Below is series of panoramic images park scientists have collected in Yellowstone National Park. These images show that Yellowstone is a dark place with little light pollution from the surrounding area, although lights from West Yellowstone are obvious in the night sky at the Madison Campground (top image), which is about 14 miles away. And even the few lights at Old Faithful penetrate the dark night sky there (bottom left). The night sky in northern Yellowstone (lower right) is the darkest of the three images. For the most part, though, the mountains surrounding Yellowstone help shield the park from the lights of larger communities such as Livingston and Bozeman, Montana to the north and Jackson, Wyoming to the south.
While the NSNSD uses specialized equipment to collect the images above, amateur astronomers use the Bortle Dark Sky Scale (shown below) to qualitatively assess the night sky for star gazing. The scale ranges from 1 (pristine) to 9 (highly degraded). In Yellowstone, the darkest of the three images above rates as a 2, whereas Old Faithful and Madison rated a 4 on the Bortle Scale. But lights aren’t the only factor that affect sky quality. Clouds, atmospheric dust, and air pollution can reduce the number of stars observed.

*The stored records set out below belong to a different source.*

(* ===== verification/Scopes.v ===== *)
(** * Scopes: the OAuth scope claim

    Models [pkg/common/scopes/scopes.go] (parsing, matching and intersecting
    the space-separated [tools:<domain>:<action>] claim) and, in [Playground],
    [intersectScope] of [pkg/gateway/mcpfabric/playground/token.go], which
    narrows a subject's claim to the playground ceiling.  The theorems: the
    intersection permits exactly what both operands permit, its text parses
    back to it, and what the playground translation makes of an empty
    intersection. *)

From S2P Require Import Prelude Text.

Definition Wildcard : string := "*".
Definition scopePrefix : string := "tools".

Definition Domains : gset string := list_to_set
    ["pool"; "health"; "diagnostics"; "recommendations"; "runbooks"; "events"; "audit";
     "drift"; "backup"; "restore"; "upgrade"; "locks"; "escalation"; "logs"; "me";
     "operations"; "tenant"; "credential_pool"; "credential"; "runtime"; "quota"; "config";
     "circuit_breaker"; "artifact_replication"; "billing_correction"; "bootstrap";
     "ca_rotation"; "connector"; "credential_rekey"; "delegation_policy"; "deployment";
     "environment"; "erasure_job"; "experiment"; "external_adapter"; "impersonation";
     "interceptor"; "issued_token"; "legal_hold"; "platform"; "preflight"; "rbac"; "schema";
     "sessions"; "tree"; "user"; "runtimes"; "pools"].

Inductive ScopeError := ErrInvalidScope.

Record Scope := mkScope { Domain : string; Action : string }.

#[export] Instance Scope_eq_dec : EqDecision Scope.
Proof. solve_decision. Defined.

Definition String_ (s : Scope) : string :=
  scopePrefix +:+ ":" +:+ Domain s +:+ ":" +:+ Action s.

Definition ParseScope (v : string) : result ScopeError Scope :=
  if is_empty v || negb (bool_decide (v = trim_space v)) then Err ErrInvalidScope
  else match split ":" v with
       | [p; domain; action] =>
           if negb (bool_decide (p = scopePrefix)) then Err ErrInvalidScope
           else if is_empty domain || is_empty action then Err ErrInvalidScope
           else if bool_decide (domain = Wildcard) then
             if negb (bool_decide (action = Wildcard)) then Err ErrInvalidScope
             else Ok (mkScope Wildcard Wildcard)
           else if negb (bool_decide (domain ∈ Domains)) then Err ErrInvalidScope
           else Ok (mkScope domain action)
       | _ => Err ErrInvalidScope
       end.

Record Set_ := mkSet { Raw : string; scopes : list Scope }.

#[export] Instance Set_eq_dec : EqDecision Set_.
Proof. solve_decision. Defined.

(** The body of [Parse]'s loop over the fields of the claim. *)
Fixpoint parse_loop (fs : list string) (seen : gset string) (acc : list Scope) :
    result ScopeError (list Scope) :=
  match fs with
  | [] => Ok acc
  | raw :: fs =>
      let* s := ParseScope raw in
      let key := String_ s in
      if bool_decide (key ∈ seen) then parse_loop fs seen acc
      else parse_loop fs ({[key]} ∪ seen) (acc ++ [s])
  end.

Definition Parse (claim : string) : result ScopeError Set_ :=
  let trimmed := trim_space claim in
  if is_empty trimmed then Ok (mkSet trimmed [])
  else let* l := parse_loop (fields trimmed) ∅ [] in Ok (mkSet trimmed l).

Definition Present (s : Set_) : bool := negb (is_empty (Raw s)).

Definition Scopes (s : Set_) : list Scope := scopes s.

Fixpoint matches_loop (req : Scope) (gs : list Scope) : bool :=
  match gs with
  | [] => false
  | g :: gs =>
      if bool_decide (Domain g = Wildcard) then true
      else if negb (bool_decide (Domain g = Domain req)) then matches_loop req gs
      else if bool_decide (Action g = Wildcard) || bool_decide (Action g = Action req) then true
      else matches_loop req gs
  end.

Definition Matches (s : Set_) (required : string) : bool :=
  if negb (Present s) then true
  else match ParseScope required with
       | Err _ => false
       | Ok req => matches_loop req (scopes s)
       end.

Definition emptyIntersectionSentinel : string := "tools:__none__".

(** One of [Intersect]'s two loops: keep the scopes of [gs] the other side
    matches, unless already kept. *)
Fixpoint keep_loop (other : Set_) (gs : list Scope) (out : list Scope) (seen : gset string) :
    list Scope * gset string :=
  match gs with
  | [] => (out, seen)
  | g :: gs =>
      if Matches other (String_ g) && negb (bool_decide (String_ g ∈ seen))
      then keep_loop other gs (out ++ [g]) ({[String_ g]} ∪ seen)
      else keep_loop other gs out seen
  end.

More and more people are visiting national parks to experience a dark night sky as they become rare elsewhere. A full two thirds of the world’s population cannot see the Milky Way from where they live. Although the night sky can be appreciated all on its own, many parks with dark night skies host star gazing parties, moonlit night hikes, and even astronomy festivals. Some parks have even been designated as International Dark Sky Parks by the International Dark Sky Association (IDA). Below are photos of of the night sky at three Dark Sky Parks.
The IDA is a non-profit organization dedicated to improving dark night skies throughout the world. Parks, preserves, and even towns can apply for a dark sky designation. Flagstaff, Arizona was the first city in the world to be recognized as a Dark Sky Place, and it’s their foresight and love of dark night skies that helped the three national monuments located within 40 miles of city limits to achieve their own dark sky status last year.
The criteria for becoming a Dark Sky Park are stringent and requires a complete review of data collected by the park’s night skies division. Today there are 17 NPS units designated as International Dark Sky Parks, and several other parks are applying for dark sky status. Yellowstone is not yet a Dark Sky Park, but NPS staff are retrofitting lights that are not in compliance with IDA standards – a first step toward improving the park’s nocturnal lightscape.
Unfortunately, national parks are not islands immune to the rest of the world. Lights from nearby towns bleed into parks and obscure stars at the horizon. Even cities hundreds of miles away can affect the night sky environment of a park. The National Park Service is working on maintaining and improving night sky quality at parks by collaborating with nearby communities to reduce light pollution.
Saguaro NP’s night sky has been heavily influenced by the city of Tuscon, Arizona. Tuscon is situated between the park’s two districts. There are more than 520,000 people living in Tucson and urban sprawl has pushed more homes up against the park’s border. Even the light dome from the city of Phoenix, which is 113 miles away, can be seen in this park.
But not all hope is lost for parks like Saguaro. Night skies can be improved. It is often as simple as retrofitting current lights and eliminating unnecessary lights. Dark night skies are not purely for aesthetics, though.
Many birds migrate at night and bright city lights confuse them. Sea turtles use the light of the moon reflected off the ocean to guide them toward refuge once they emerge from their sandy nests, but lights from hotels and homes lining beaches disorients them. Bright city lights even influences predator hunting success and predator avoidance for nocturnal animals.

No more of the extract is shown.